Many taglines die at the hands of the people who want to see them succeed the most—namely, the marketing communications staffs of colleges and universities, the presidents, the board members, the devout senior professors who have helped build the academic reputation of an institution through years of tireless service. These well-meaning individuals often commit the cardinal sin of tagline creation—they expect a single phrase to communicate every subtle nuance of their institution’s complex character, its rich heritage, its founding principles.

While great taglines can and do reflect, in part, the mission, personality and vision of a college or university, we can’t expect them to communicate everything. Some messages must be articulated elsewhere—through body copy and headlines over the course of a campaign, through compelling photography, through conversations between admissions counselors and prospective students. Particularly now, in an overwhelmingly visual culture, taglines must give up part of the ghost.
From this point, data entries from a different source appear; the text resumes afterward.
(** X5.  While the limit stays on, the camera never goes below the
    minimum height: from a camera at or above it, every run of presses,
    orbit drags, zoom drags and limit toggles that never switches the limit
    off ends at or above it. *)
Theorem limited_camera_stays_above_ground (inputs : list Input) :
  forall c,
    _limitCameraPosition c = true ->
    Forall (fun i => i <> SetLimit false) inputs ->
    _minimumHeight <= v3z (_position c) ->
    _limitCameraPosition (handleAll c inputs) = true
    /\ _minimumHeight <= v3z (_position (handleAll c inputs)).
Proof.
  induction inputs as [| i rest IH]; intros c Hl Hall Hz; simpl.
  - split; assumption.
  - inversion Hall as [| ? ? Hi Hrest]; subst.
    destruct (handle_limited_height c i Hl Hi Hz) as [Hl' Hz'].
    now apply IH.
Qed.

Lemma limited_camera_stays_above_ground_witness :
  _minimumHeight
  <= v3z (_position
            (handleAll (startCamera true (mkvec2 0 0))
               [DragStart (mkvec2 0 0);
                DragMove (mkvec2 0 (-1/2)) LeftButton;
                DragMove (mkvec2 0 1) RightButton])).
Proof.
  apply (limited_camera_stays_above_ground
           [DragStart (mkvec2 0 0); DragMove (mkvec2 0 (-1/2)) LeftButton;
            DragMove (mkvec2 0 1) RightButton]
           (startCamera true (mkvec2 0 0)) eq_refl).
  - repeat constructor; discriminate.
  - simpl. unfold _minimumHeight. lra.
Defined.

Lemma handle_matrixConsistent (c : Camera) (i : Input) :
  matrixConsistent c -> matrixConsistent (handle c i).
Proof.
  intros H. destruct i as [m | m b | l]; simpl; try exact H.
  unfold dragMove. destruct b; try exact H.
  - unfold matrixConsistent; simpl.
    destruct (rotate_cases c m) as [E | (Hne & Ht & Hb)];
      [rewrite E; exact H |].
    rewrite <- guard_closeToTop in Ht. rewrite <- guard_closeToBottom in Hb.
    apply not_true_is_false in Ht, Hb.
    unfold rotate. rewrite Hne, Ht, Hb. reflexivity.
  - unfold matrixConsistent; simpl.
    unfold zoom. destruct (glm.eq2 m (_oldMousePosition c));
      [exact H | reflexivity].
Qed.

(** X6.  The cached view-projection matrix always belongs to the current
    pose: it does right after start-up, and if it does before a run of
    presses, drags of any button and limit toggles, it does after the run,
    whether the drags were applied, refused or stationary. *)
Theorem matrix_follows_pose (c : Camera) (inputs : list Input) :
  (forall assets r gl,
      glewInit assets = true ->
      matrixConsistent (camera (fst (initializeGL assets r gl))))
  /\ (matrixConsistent c -> matrixConsistent (handleAll c inputs)).
Proof.
  split.
  - intros assets r gl H. rewrite initializeGL_camera by exact H.
    reflexivity.
  - revert c. induction inputs as [| i rest IH]; intros c H; simpl;
      [exact H |].
    apply IH. now apply handle_matrixConsistent.
Qed.

Lemma matrix_follows_pose_witness :
  matrixConsistent
    (handleAll (startCamera true (mkvec2 0 0))
       [DragMove (mkvec2 (1/100) 0) LeftButton; SetLimit false;
        DragMove (mkvec2 (1/100) (1/2)) RightButton]).
Proof.
  apply (matrix_follows_pose (startCamera true (mkvec2 0 0))
           [DragMove (mkvec2 (1/100) 0) LeftButton; SetLimit false;
            DragMove (mkvec2 (1/100) (1/2)) RightButton]).
  reflexivity.
Defined.

(** X7.  A move event at the pixel of the previous move event does
    nothing, whatever buttons either event carries: the camera after the
    second event is the camera after the first. *)
Theorem repeated_move_event_is_noop (c : Camera) (pos : ivec2)
        (b1 b2 : MouseButtons) :
  mouseMoveEvent (mouseMoveEvent c pos b1) pos b2 = mouseMoveEvent c pos b1.
Proof.
  unfold mouseMoveEvent.
  assert (Hsize : canvasSize (dragMove c (scaledMouse (canvasSize c) pos) b1)
                  = canvasSize c).
  { unfold dragMove; simpl. destruct b1; try reflexivity.
    - apply rotate_keeps_frame.
    - apply zoom_keeps_frame. }
  rewrite Hsize.
  set (m := scaledMouse (canvasSize c) pos).
  set (c1 := dragMove c m b1).
  assert (Hold : _oldMousePosition c1 = m) by reflexivity.
  unfold dragMove at 1.
  assert (Hsame : match b2 with
                  | LeftButton => rotate c1 m
                  | RightButton => zoom c1 m
                  | _ => c1
                  end = c1).
  { destruct b2; try reflexivity.
    - rewrite <- Hold. apply rotate_stationary.
    - rewrite <- Hold. apply zoom_stationary. }
  rewrite Hsame. reflexivity.
Qed.

(** ** Zoom inside the limits *)

Lemma sqrt_le_sq (a b : R) : 0 <= a -> 0 <= b -> a <= b * b -> sqrt a <= b.
Proof.
  intros Ha Hb H. rewrite <- (sqrt_square b Hb). apply sqrt_le_1; nra.
Qed.

Lemma dot_length (v : vec3) : glm.dot v v = glm.length v * glm.length v.
Proof. unfold glm.length. now rewrite sqrt_sqrt by apply dot_self_nonneg. Qed.

Lemma dot_set_z (z : R) (p : vec3) :
  glm.dot (set_z z p) (set_z z p) = glm.dot p p - v3z p * v3z p + z * z.
Proof. unfold glm.dot, set_z; simpl. ring. Qed.

Lemma length_scaled_normalize (k : R) (p : vec3) :
  0 <= k -> glm.dot p p <> 0 ->
  glm.length (glm.scale3 k (glm.normalize p)) = k.
Proof.
  intros Hk Hp. rewrite length_scale3, Rabs_right by lra.
  unfold glm.length. rewrite (normalize_unit p Hp), sqrt_1. ring.
Qed.

(** The last step of a limited zoom, the height clamp, on a position that
    is far enough from the origin and not below the ground plane. *)
Lemma height_clamp_bounds (p2 : vec3) :
  _minimumDistance <= glm.length p2 ->
  0 <= v3z p2 ->
  (_minimumHeight <= v3z p2 -> glm.length p2 <= _maximumDistance) ->
  (v3z p2 < _minimumHeight ->
   glm.dot p2 p2 - v3z p2 * v3z p2 + _minimumHeight * _minimumHeight
   <= _maximumDistance * _maximumDistance) ->
  _minimumDistance
  <= glm.length (set_z (glm.max (v3z p2) _minimumHeight) p2)
  <= _maximumDistance.
Proof.
  intros Hlo Hz0 Hhi Hclamp.
  destruct (Rlt_dec (v3z p2) _minimumHeight) as [Hlt | Hge].
  - rewrite glm_max_r by exact Hlt. specialize (Hclamp Hlt).
    unfold glm.length at 1 2. rewrite dot_set_z.
    pose proof (dot_length p2) as Hd. pose proof (length_nonneg p2) as Hn.
    unfold _minimumDistance, _maximumDistance, _skyboxSize, _minimumHeight
      in *.
    split.
    + apply sqrt_ge_sq; nra.
    + apply sqrt_le_sq; nra.
  - apply Rnot_lt_le in Hge. rewrite glm_max_l by exact Hge.
    unfold set_z. rewrite vec3_eta. split; [exact Hlo | now apply Hhi].
Qed.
As a result of these high expectations, people often insist that more words be added to the tagline to ensure that every strength is highlighted, every goal from last year’s strategic plan echoed, every core value communicated, every constituency’s interest represented.

Crafted by Committee

No surer or swifter death ever befell a tagline than to feel the fingers of admissions, advancement, the president’s office, the internal marketing staff and the external marketing firm prod and shape it into a lifeless blob. A tweak here—“Can we work in the word ‘excellence’?” asks the president—a revision there—“The board would like to see an option that includes the word ‘commitment’”—and soon, what started as a musical, smart and most importantly, coherent tagline, has its spine crushed, its heart ripped out and its brain squeezed into a grey neuron graveyard.
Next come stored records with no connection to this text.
(** X7.  In a returned summary the total is the sum of the absolute
    durations of the entries, converted to hours by rounding
    [seconds / 3600 * 100] half away from zero (in hundredths).  Under
    every date that is not the name of a member objects inherit, the daily
    breakdown holds the sum of the absolute durations of the entries of
    that date, converted in the same way, and it has no key for a date
    that does not occur among the entries.  The same holds of the project
    breakdown and the project names ("No Project" for an entry without
    one).  Keys are not repeated and the count is the number of
    entries. *)
Theorem breakdown_buckets (w : World) (off : Z) (st st' : ClientState)
    (s : WeeklySummary)
    (H : getWeeklyEntries w off st = (Return s, st')) :
  total_hours s = spec_hours (sumZ (List.map abs_duration (entries s))) /\
  (forall k,
     Js.inherited k = false ->
     Js.get (daily_breakdown s) k =
     if has_key entry_date k (entries s)
     then Some (Num (spec_hours (bucket_seconds entry_date k (entries s))))
     else None) /\
  (forall k,
     Js.inherited k = false ->
     Js.get (project_breakdown s) k =
     if has_key entry_project k (entries s)
     then Some (Num (spec_hours (bucket_seconds entry_project k (entries s))))
     else None) /\
  (forall k,
     has_key entry_date k (entries s) = false ->
     Js.get (daily_breakdown s) k = None) /\
  (forall k,
     has_key entry_project k (entries s) = false ->
     Js.get (project_breakdown s) k = None) /\
  NoDup (keys (daily_breakdown s)) /\
  NoDup (keys (project_breakdown s)) /\
  entry_count s = Z.of_nat (List.length (entries s)).
Proof.
  destruct (summary_get w off st st' s H) as (NDb & NPb & G).
  destruct (summary_buckets w off st st' s H) as (_ & _ & _ & HT & _).
  destruct (summary_shape w off st st' s H)
    as (_ & _ & _ & _ & _ & _ & _ & _ & _ & _ & _ & _ & _ & _ & _ & EC).
  assert (Sec : forall key k l, 0 <= bucket_seconds key k l)
    by (intros key k l; unfold bucket_seconds; apply sumZ_abs_nonneg).
  split; [rewrite spec_hours_roundHours by apply sumZ_abs_nonneg; exact HT|].
  split; [| split; [| split; [| split]]].
  - intros k Hk. destruct (G k) as [-> _]. rewrite bumps_none, Hk.
    destruct (has_key entry_date k (entries s)); [|reflexivity].
    simpl. rewrite spec_hours_roundHours by apply Sec. reflexivity.
  - intros k Hk. destruct (G k) as [_ ->]. rewrite bumps_none, Hk.
    destruct (has_key entry_project k (entries s)); [|reflexivity].
    simpl. rewrite spec_hours_roundHours by apply Sec. reflexivity.
  - intros k Hk. destruct (G k) as [-> _]. rewrite bumps_none, Hk.
    reflexivity.
  - intros k Hk. destruct (G k) as [_ ->]. rewrite bumps_none, Hk.
    reflexivity.
  - split; [exact NDb|]. split; [exact NPb | exact EC].
Qed.

Lemma breakdown_buckets_witness :
  getWeeklyEntries five_days 0 fresh =
    (Return five_days_summary,
     {| workspaceId := None;
        sent := [GET_time_entries 1793577600000 1794182399999] |}) /\
  Js.get (daily_breakdown five_days_summary) "2026-11-04" = Some (Num 1) /\
  Js.get (daily_breakdown five_days_summary) "2026-11-07" = None.
Proof.
  split; [exact five_days_weekly|].
  destruct (breakdown_buckets _ _ _ _ _ five_days_weekly)
    as (_ & Hd & _ & Hn & _).
  split; [exact (Hd "2026-11-04" eq_refl) | exact (Hn "2026-11-07" eq_refl)].
Defined.

End Buckets.

Module OrderFacts.
Import ObjFacts BucketFacts.

Section InsertionSort.
Context {A : Type} (le : A -> A -> bool).
Hypothesis le_total : forall a b, le a b = true \/ le b a = true.

Let R (a b : A) : Prop := le a b = true.

Lemma insert_sorted_HdRel (y x : A) (l : list A) :
  R y x -> HdRel R y l -> HdRel R y (Js.insert_sorted le x l).
Proof.
  intros Hyx H. destruct l as [| z r]; simpl.
  - constructor. exact Hyx.
  - destruct (le x z); constructor; [exact Hyx|].
    inversion H; assumption.
Qed.

Lemma insert_sorted_Sorted (x : A) (l : list A) :
  Sorted R l -> Sorted R (Js.insert_sorted le x l).
Proof.
  induction 1 as [| y r Hs IH Hh]; simpl.
  - repeat constructor.
  - destruct (le x y) eqn:E.
    + constructor; [constructor; assumption | constructor; exact E].
    + constructor; [exact IH|].
      apply insert_sorted_HdRel; [|exact Hh].
      destruct (le_total x y) as [T | T]; [congruence | exact T].
Qed.

Lemma stable_sort_Sorted (l : list A) : Sorted R (Js.stable_sort le l).
Proof.
  induction l as [| x r IH]; simpl; [constructor|].
  apply insert_sorted_Sorted, IH.
Qed.

End InsertionSort.

Lemma Sorted_impl_in {A} (R1 R2 : A -> A -> Prop) (l : list A) :
  (forall a b, In a l -> In b l -> R1 a b -> R2 a b) ->
  Sorted R1 l -> Sorted R2 l.
Proof.
  intros H S. induction S as [| x r Hs IH Hh]; [constructor|].
  constructor.
  - apply IH. intros a b Ha Hb. apply H; right; assumption.
  - destruct Hh as [| y r' Hxy]; constructor.
    apply H; [left; reflexivity | right; left; reflexivity | exact Hxy].
Qed.

Lemma entries_no_index {V} (o : Js.obj V) :
  Forall (fun kv => not_an_index (fst kv)) o -> Js.entries o = o.
Proof.
  unfold Js.entries, not_an_index. intros H.
  induction H as [| kv r Hk Hr IH]; [reflexivity|].
  simpl. rewrite Hk. simpl in IH.
  destruct (List.filter
              (fun kv0 => match Js.array_index (fst kv0) with
                          | Some _ => true | None => false end) r)
    as [| i rest] eqn:Ei.
  - simpl in *. f_equal. exact IH.
  - exfalso.
    assert (Hin : In i (i :: rest)) by (left; reflexivity).
    rewrite <- Ei in Hin. apply filter_In in Hin. destruct Hin as [Hin Hi].
    rewrite Forall_forall in Hr. rewrite (Hr i Hin) in Hi. discriminate Hi.
Qed.

Lemma compare_app_same_length (a b x y : string) :
  String.length a = String.length b ->
  String.compare (a ++ x) (b ++ y) =
  match String.compare a b with
  | Eq => String.compare x y
  | c => c
  end.
Proof.
  revert b. induction a as [| c a IH]; intros [| c' b] L;
    try discriminate L; simpl.
  - reflexivity.
  - injection L as L. destruct (Ascii.compare c c'); [apply IH, L | |];
      reflexivity.
Qed.

Lemma compare_refl (s : string) : String.compare s s = Eq.
Proof.
  induction s as [| c s IH]; simpl; [reflexivity|].
  assert (E : Ascii.compare c c = Eq).
  { unfold Ascii.compare. apply N.compare_refl. }
  rewrite E. exact IH.
Qed.

Lemma pair_le_date_le (a b : string * jsnum) :
  String.length (fst a) = String.length (fst b) -> pair_le a b -> date_le a b.
Proof.
  unfold pair_le, date_le, pair_to_string, String.leb. intros L.
  rewrite (compare_app_same_length _ _ _ _ L).
  destruct (String.compare (fst a) (fst b)); auto.
Qed.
The Futility of the Rubik’s Cube Approach

I call this prose massage—this tinkering, tweaking and word-swapping—the “Rubik’s Cube” approach to writing taglines. I have to admit that I stole this from one of our clients, who, after witnessing two tagline options test poorly in a focus group with alumni, offered this analogy: “It’s like a Rubik’s Cube,” she said. “We have these five words and we’re trying them in different combinations to find out which combination fits and then resonates with our audiences.” Needless to say, my heart sank.

This isn’t the way memorable taglines are created, I thought. There’s no formula. A successful tagline should never be weighted down by two or three “required” words, nor relegated to the world of mathematical puzzles.
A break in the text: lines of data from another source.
Definition example_df : list Row := List.filter valid_row example_rows.

Definition example_bdf : list BRow :=
  match assign example_cfg example_df with
  | Ok l => l
  | Err _ => []
  end.

(** A binned table that did not go through the filter: [LTFT] is missing. *)
Definition unfiltered_bdf : list BRow :=
  [mkBRow (mkRow (Num 500) (Num 1000) (Num 2) NaN) (Some 1000) (Some 500) NaN].

(** A row the filter drops for its negative [RPM], with text in [STFT]; a
    log that holds only this row, and a mapping that renames its columns. *)
Definition dropped_text_row : Row :=
  mkRow (Num 500) (Num (-5)) (Str "abc") (Num 1).

Definition dropped_text_log : DataFrame :=
  [("rpm", [Num (-5)]); ("map", [Num 500]); ("st", [Str "abc"]);
   ("lt", [Num 1])]%string.

Definition plain_map : MapFrame :=
  [("original", ["rpm"; "map"; "st"; "lt"]);
   ("new", ["RPM"; "MAP_mbar"; "STFT"; "LTFT"])]%string.

(** A log with two source columns that one mapping sends to [RPM], and the
    same mapping reduced to its last [RPM] row. *)
Definition dup_log : DataFrame :=
  [("a", [Num 1000]); ("b", [Num 2000]); ("map", [Num 500]);
   ("st", [Num 2]); ("lt", [Num 1])]%string.

Definition dup_map : MapFrame :=
  [("original", ["a"; "b"; "map"; "st"; "lt"]);
   ("new", ["RPM"; "RPM"; "MAP_mbar"; "STFT"; "LTFT"])]%string.

Definition last_map : MapFrame :=
  [("original", ["b"; "map"; "st"; "lt"]);
   ("new", ["RPM"; "MAP_mbar"; "STFT"; "LTFT"])]%string.

(** * Properties *)

(** ** The error monad *)

Lemma bind_Ok {A B} (r : result A) (f : A → result B) (b : B) :
  bind r f = Ok b ↔ ∃ a, r = Ok a ∧ f a = Ok b.
Proof.
  destruct r as [a|e]; simpl; split.
  - eauto.
  - by intros (a' & [= <-] & ?).
  - done.
  - by intros (a' & ? & ?).
Qed.

Lemma mapM_Ok_inv {A B} (f : A → result B) (l : list A) (bs : list B) :
  mapM f l = Ok bs → Forall2 (λ a b, f a = Ok b) l bs.
Proof.
  revert bs. induction l as [|a l IH]; intros bs; simpl.
  - intros [= <-]. constructor.
  - intros (b & Hb & (bs' & Hbs & [= <-])%bind_Ok)%bind_Ok.
    constructor; auto.
Qed.

(** ** Frames *)

Lemma position_Some x l :
  x ∈ l → ∃ p, position x l = Some p ∧ l !! p = Some x.
Proof.
  intros Hx. unfold position.
  destruct (list_find_elem_of (λ y, y = x) l x Hx eq_refl) as [[p y] Hp].
  rewrite Hp. simpl. apply list_find_Some in Hp as (Hl & -> & _). eauto.
Qed.

Lemma position_None x l : x ∉ l → position x l = None.
Proof.
  intros Hx. unfold position.
  destruct (list_find _ l) as [[p y]|] eqn:Hp; [|done].
  apply list_find_Some in Hp as (Hl & -> & _).
  destruct Hx. eapply list_elem_of_lookup_2. eauto.
Qed.

Lemma position_is_Some x l : is_Some (position x l) ↔ x ∈ l.
Proof.
  split.
  - intros [p Hp]. destruct (decide (x ∈ l)) as [|Hn]; [done|].
    rewrite (position_None _ _ Hn) in Hp. done.
  - intros (p & -> & _)%position_Some. eauto.
Qed.

Lemma loc_frame_map {A B} (f : A → B) (F : Frame A) k :
  loc (frame_map f F) k = f <$> loc F k.
Proof.
  unfold loc, frame_map. simpl.
  destruct (position k.2 (index F)) as [i|]; simpl; [|done].
  destruct (position k.1 (columns F)) as [j|]; simpl; [|done].
  rewrite list_lookup_fmap.
  destruct (values F !! i) as [r|]; simpl; [|done].
  by rewrite list_lookup_fmap.
Qed.

Lemma loc_frame_zip {A B C} (f : A → B → C) (F : Frame A) (G : Frame B) k :
  same_axes F G →
  loc (frame_zip f F G) k = a ← loc F k; b ← loc G k; Some (f a b).
Proof.
  intros [Hi Hc]. unfold loc, frame_zip. simpl. rewrite <- Hi, <- Hc.
  destruct (position k.2 (index F)) as [i|]; simpl; [|done].
  destruct (position k.1 (columns F)) as [j|]; simpl; [|done].
  rewrite lookup_zip_with.
  destruct (values F !! i) as [r|]; simpl; [|done].
  destruct (values G !! i) as [r'|]; simpl.
  - rewrite lookup_zip_with. done.
  - by destruct (r !! j).
Qed.

Lemma loc_is_Some {A} (F : Frame A) k :
  well_formed F →
  is_Some (loc F k) ↔ k.2 ∈ index F ∧ k.1 ∈ columns F.
Proof.
  intros [Hlen Hrows]. unfold loc. split.
  - intros [a Ha].
    destruct (position k.2 (index F)) as [i|] eqn:Hi; simpl in Ha; [|done].
    destruct (position k.1 (columns F)) as [j|] eqn:Hj; simpl in Ha; [|done].
    split; apply position_is_Some; eauto.
  - intros [(i & -> & Hi)%position_Some (j & -> & Hj)%position_Some]. simpl.
    apply lookup_lt_Some in Hi, Hj.
    destruct (lookup_lt_is_Some_2 (values F) i) as [r Hr]; [lia|].
    rewrite Hr. simpl. apply lookup_lt_is_Some_2.
    rewrite Forall_forall in Hrows. rewrite (Hrows r); [done|].
    eapply list_elem_of_lookup_2; eauto.
Qed.

Lemma same_axes_sym {A B} (F : Frame A) (G : Frame B) :
  same_axes F G → same_axes G F.
Proof. intros []. by split. Qed.

Lemma same_axes_trans {A B C} (F : Frame A) (G : Frame B) (H : Frame C) :
  same_axes F G → same_axes G H → same_axes F H.
Proof. intros [] []. split; congruence. Qed.

(** ** Axes of a pivot *)

Lemma elem_of_insert_sorted z x l : z ∈ insert_sorted x l ↔ z = x ∨ z ∈ l.
Proof.
  induction l as [|y l IH]; simpl.
  - rewrite list_elem_of_singleton, elem_of_nil. tauto.
  - destruct (Z.ltb_spec x y); [by rewrite elem_of_cons|].
    destruct (Z.eqb_spec x y) as [->|].
    + rewrite elem_of_cons. tauto.
    + rewrite !elem_of_cons, IH. tauto.
Qed.

Lemma elem_of_unique_sorted z l : z ∈ unique_sorted l ↔ z ∈ l.
Proof.
  induction l as [|x l IH]; simpl; [done|].
  by rewrite elem_of_insert_sorted, IH, elem_of_cons.
Qed.

Lemma group_nil df k : group df k = [] ↔ k ∉ keys df.
Proof.
  unfold group, keys. rewrite list_elem_of_omap. split.
  - intros Hg (r & Hr & Hk).
    assert (r ∈ filter (λ r, key_of r = Some k) df) as Hin
      by (by apply list_elem_of_filter).
    rewrite Hg in Hin. by apply elem_of_nil in Hin.
  - intros Hn. destruct (filter _ df) as [|r g] eqn:Hg; [done|].
    assert (r ∈ filter (λ r, key_of r = Some k) df) as Hin
      by (rewrite Hg; left).
    apply list_elem_of_filter in Hin as [Hk Hr]. destruct Hn. eauto.
Qed.

Lemma agg_at_Some_keys f value df k :
  is_Some (agg_at f value df k) → k ∈ keys df.
Proof.
  unfold agg_at. intros Hs.
  destruct (decide (k ∈ keys df)) as [|Hn]; [done|].
  apply group_nil in Hn. rewrite Hn in Hs. by destruct Hs.
Qed.

Lemma elem_of_kept f value df k :
  k ∈ kept f value df ↔ is_Some (agg_at f value df k).
Proof.
  unfold kept. rewrite list_elem_of_filter. split; [tauto|].
  intros Hs. split; [done|]. by eapply agg_at_Some_keys.
Qed.

Lemma loc_table (g : BinKey → option Q) (idx cols : list Z) (k : BinKey) :
  loc (mkFrame idx cols (map (λ i, map (λ j, g (j, i)) cols) idx)) k =
  if decide (k.2 ∈ idx ∧ k.1 ∈ cols) then Some (g k) else None.
Proof.
  destruct k as [j i]. unfold loc. simpl. case_decide as Hd.
  - destruct Hd as [(p & -> & Hp)%position_Some (q & -> & Hq)%position_Some].
    simpl. rewrite list_lookup_fmap, Hp. simpl.
    by rewrite list_lookup_fmap, Hq.
  - destruct (decide (i ∈ idx)) as [Hi|Hi].
    + destruct (decide (j ∈ cols)) as [Hj|Hj]; [tauto|].
      rewrite (position_None _ _ Hj). by destruct (position i idx).
    + by rewrite (position_None _ _ Hi).
Qed.

(** The cell of a pivot at a key is the aggregate of the key's group. *)
Lemma cell_at_pivot_frame f value df k :
  cell_at (pivot_frame f value df) k = agg_at f value df k.
Proof.
  unfold cell_at, pivot_frame. rewrite loc_table. case_decide as Hd; [done|].
  simpl. destruct (agg_at f value df k) as [a|] eqn:Ha; [|done].
  destruct Hd. rewrite !elem_of_unique_sorted.
  assert (k ∈ kept f value df) as Hk by (apply elem_of_kept; eauto).
  split; apply list_elem_of_fmap; eauto.
Qed.

Lemma pivot_frame_well_formed f value df :
  well_formed (pivot_frame f value df).
Proof.
  unfold well_formed, pivot_frame. simpl. split.
  - by rewrite length_map.
  - apply Forall_forall. intros r (i & -> & _)%list_elem_of_fmap.
    by rewrite length_map.
Qed.

(** Two aggregations that keep the same groups give the same axes. *)
Lemma pivot_frame_same_axes f g value value' df :
  (∀ k, is_Some (agg_at f value df k) ↔ is_Some (agg_at g value' df k)) →
  same_axes (pivot_frame f value df) (pivot_frame g value' df).
Proof.
  intros H. assert (kept f value df = kept g value' df) as Hk.
  { unfold kept. apply list_filter_iff. intros k. apply H. }
  unfold same_axes, pivot_frame. simpl. by rewrite Hk.
Qed.

(** ** Validity mask *)

Lemma loc_create_trim_heatmap cfg (pivot_df count_df : Frame (option Q)) k :
  same_axes pivot_df count_df →
  loc (create_trim_heatmap cfg pivot_df count_df).2 k =
  c ← loc count_df k; m ← loc pivot_df k;
  Some (match c, m with
        | Some c, Some m =>
            Qle_bool (inject_Z (min_samples cfg)) c &&
            Qle_bool (inject_Z (trim_range cfg).1) m &&
            Qle_bool m (inject_Z (trim_range cfg).2)
        | _, _ => false
        end).
Proof.
  intros [Hi Hc]. unfold create_trim_heatmap.
  destruct (trim_range cfg) as [min_trim max_trim]. simpl.
  unfold frame_and. rewrite !loc_frame_zip by (split; simpl; congruence).
  unfold ge_scalar, le_scalar. rewrite !loc_frame_map.
  destruct (loc count_df k) as [[c|]|], (loc pivot_df k) as [[m|]|]; simpl;
    rewrite ?andb_false_r; done.
Qed.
No, your tagline must sing.

A Test You’ll Never Pass

The fastest way to kill a distinctive tagline? Test it.

Never test your tagline. Let’s face it, your institution isn’t—and shouldn’t be—for everyone, and if your tagline is coherently communicating the character of your institution, it shouldn’t resonate with everyone either. Presenting tagline options to a group of prospective students, parents and alumni is a great way to turn a quirky, compelling tagline into target practice for amateur critics, or worse yet, an exercise in dilution.

Clear! How to Jumpstart Your Tagline’s Heart

We’ve talked about the ways in which cultural climate, high expectations, writing-with-the-Rubik’s-Cube and testing have contributed to the slow-but-sure murder of great taglines in higher education. So now, Dr. Frankenstein, how can we bring them back to life?

Some suggestions:

  • Resist generi-speak. If you’ve got complete consensus on your campus, your tagline probably isn’t any good.
  • Rethink your expectations about what a tagline can do.
  • Fight the writing-by-committee approach.
  • Trash your Rubik’s Cube.
  • Trust your weird copywriters.
  • Go retro. A great way to discover distinctive language is to return to a time when language was celebrated and savored by all. Revisit the writings of your institution’s founders. There are no doubt gorgeous nuggets of lyrical genius in that flowery 19th century prose.
  • Listen for distinctive language on your campus. Then steal it and use it confidently.
  • Swim against the current.

Above all else, the challenges to writing great taglines will remain the same: You will still need to find out who you really are, what you do best and how to say it like no one else.